HTLV-1 infection of donor-derived T cells might promote acute graft-versus-host disease following liver transplantation

by | Dec 1, 2022 | Publications

Nat Commun. 2022 Nov 30;13(1):7368. doi: 10.1038/s41467-022-35111-w.


Acute graft versus host disease (aGVHD) is a rare, but severe complication of liver transplantation (LT). It is caused by the activation of donor immune cells in the graft against the host shortly after transplantation, but the contributing pathogenic factors remain unclear. Here we show that human T cell lymphotropic virus type I (HTLV-1) infection of donor T cells is highly associated with aGVHD following LT. The presence of HTLV-1 in peripheral blood and tissue samples from a discovery cohort of 7 aGVHD patients and 17 control patients is assessed with hybridization probes (TargetSeq), mass cytometry (CyTOF), and multiplex immunohistology (IMC).
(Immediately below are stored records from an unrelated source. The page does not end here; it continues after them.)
(* ===== verification/Backup.v ===== *)
(** * pkg/kvstore/badger_backup.go: encrypted incremental backups

    [Execute] writes what changed in Badger since the last backup into a new
    encrypted file and notes the version it reached in [latest.version];
    [RestoreAllBackupsEncrypted] loads all files, in the order of their names,
    into an empty database.  The state is the backup directory.  Badger is a
    class: what [Backup] dumps and [Load] does is third-party. *)

From stdpp Require Import base gmap list strings sorting.
From Stdlib Require Import ZArith Lia Ascii.
From S2P Require Import Prelude.
From S2P Require Import GoStrings.
From S2P Require Import External.
From S2P Require Import Json.
From S2P Require Import Types.
From S2P Require Import Identity.

Class Badger := {
  badger_db : Type;
  db_Backup : badger_db → Z → Res (string * Z);   (* the dump since a version, the next one *)
  db_Load : string → badger_db → Res badger_db;
  db_empty : badger_db;
  db_get : badger_db → string → option string;
}.

(** What Badger documents: a dump since [v] has the entries from version [v] on and
    the version it reaches; loaded into a copy that is complete up to [v], or further, it
    completes it.  [copy db v r]: [r] holds what [db] held at version [v]; [grows]: the
    later states of a database. *)
Class BadgerSpec (B : Badger) := {
  Backup_uint64 db v b n : db_Backup db v = Ok (b, n) → 0 ≤ n < 2 ^ 64;
  Backup_since db v b n : db_Backup db v = Ok (b, n) → b ≠ EmptyString → v ≤ n;
  grows : badger_db → badger_db → Prop;
  copy : badger_db → Z → badger_db → Prop;
  copy_empty db : copy db 0 db_empty;
  copy_grows db db' v r : grows db db' → copy db v r → copy db' v r;
  Backup_Load db v v' r b n : copy db v' r → v ≤ v' → db_Backup db v = Ok (b, n) →
    b ≠ EmptyString →
    ∃ r', db_Load b r = Ok r' ∧ copy db n r' ∧ ∀ k, db_get r' k = db_get db k;
  Backup_nothing db v v' r b n : copy db v' r → v ≤ v' → db_Backup db v = Ok (b, n) →
    b = EmptyString ∨ n = v → ∀ k, db_get r k = db_get db k;
}.

Definition magic : string := "MPCIUM_BACKUP".
Definition defaultBackupDir : string := "./backups".
Definition MaxUint32 : Z := 2 ^ 32 - 1.

Record BadgerBackupMeta := mkMeta {
  Algo : string;
  NonceB64 : string;
  CreatedAt : string;
  Since : Z;
  NextSince : Z;
  EncryptionKeyID : string;
}.

Definition BadgerBackupMeta_json (m : BadgerBackupMeta) : json :=
  JObj [("algo", JStr (Algo m)); ("nonce_b64", JStr (NonceB64 m));
        ("created_at", JStr (CreatedAt m)); ("since", JInt (Since m));
        ("next_since", JInt (NextSince m)); ("encryption_key_id", JStr (EncryptionKeyID m))].

Record BadgerBackupVersionInfo := mkVersionInfo {
  vi_Version : Z;
  vi_Since : Z;
  vi_UpdatedAt : string;
}.

Definition BadgerBackupVersionInfo_json (i : BadgerBackupVersionInfo) : json :=
  JObj [("version", JInt (vi_Version i)); ("since", JInt (vi_Since i));
        ("updated_at", JStr (vi_UpdatedAt i))].

Record badgerBackupExecutor := mkExecutor {
  NodeID : string;
  BackupEncryptionKey : string;
  BackupDir : string;
}.

(** [mkdir] is the answer of [os.MkdirAll]. *)
Definition NewBadgerBackupExecutor (mkdir : string → option error) (nodeID key dir : string) :
    Res badgerBackupExecutor :=
  let dir := if String.eqb dir "" then defaultBackupDir else dir in
  match mkdir dir with
  | Some e => Panic ("failed to create backup directory: " +:+ Error e)
  | None => Ok (mkExecutor nodeID key dir)
  end.

(** The backup directory: its backup files by name, and [latest.version]. *)
Record directory := mkDirectory {
  files : gmap string string;
  latest_version : option string;
}.

#[export] Instance directory_eq_dec : EqDecision directory.
Proof. solve_decision. Defined.

Definition put_file (name content : string) (d : directory) : directory :=
  mkDirectory (<[name := content]> (files d)) (latest_version d).
Definition set_latest (c : option string) (d : directory) : directory :=
  mkDirectory (files d) c.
All 7 of our aGVHD patients display detectable HTLV-1 Tax signals by IMC. We identify donor-derived cells based on a Y chromosome-specific genetic marker, EIF1AY. Thus, we confirm the presence of CD4+Tax+EIF1AY+ T cells and Tax+CD68+EIF1AY+ antigen-presenting cells, indicating HTLV-1 infection of donor immune cells. In an independent cohort of 400 patients, we verify that HTLV-1 prevalence correlates with aGVHD incidence, while none of the control viruses shows significant associations. Our findings thus provide new insights into the aetio-pathology of liver-transplantation-associated aGVHD and raise the possibility of preventing aGVHD prior to transplantation.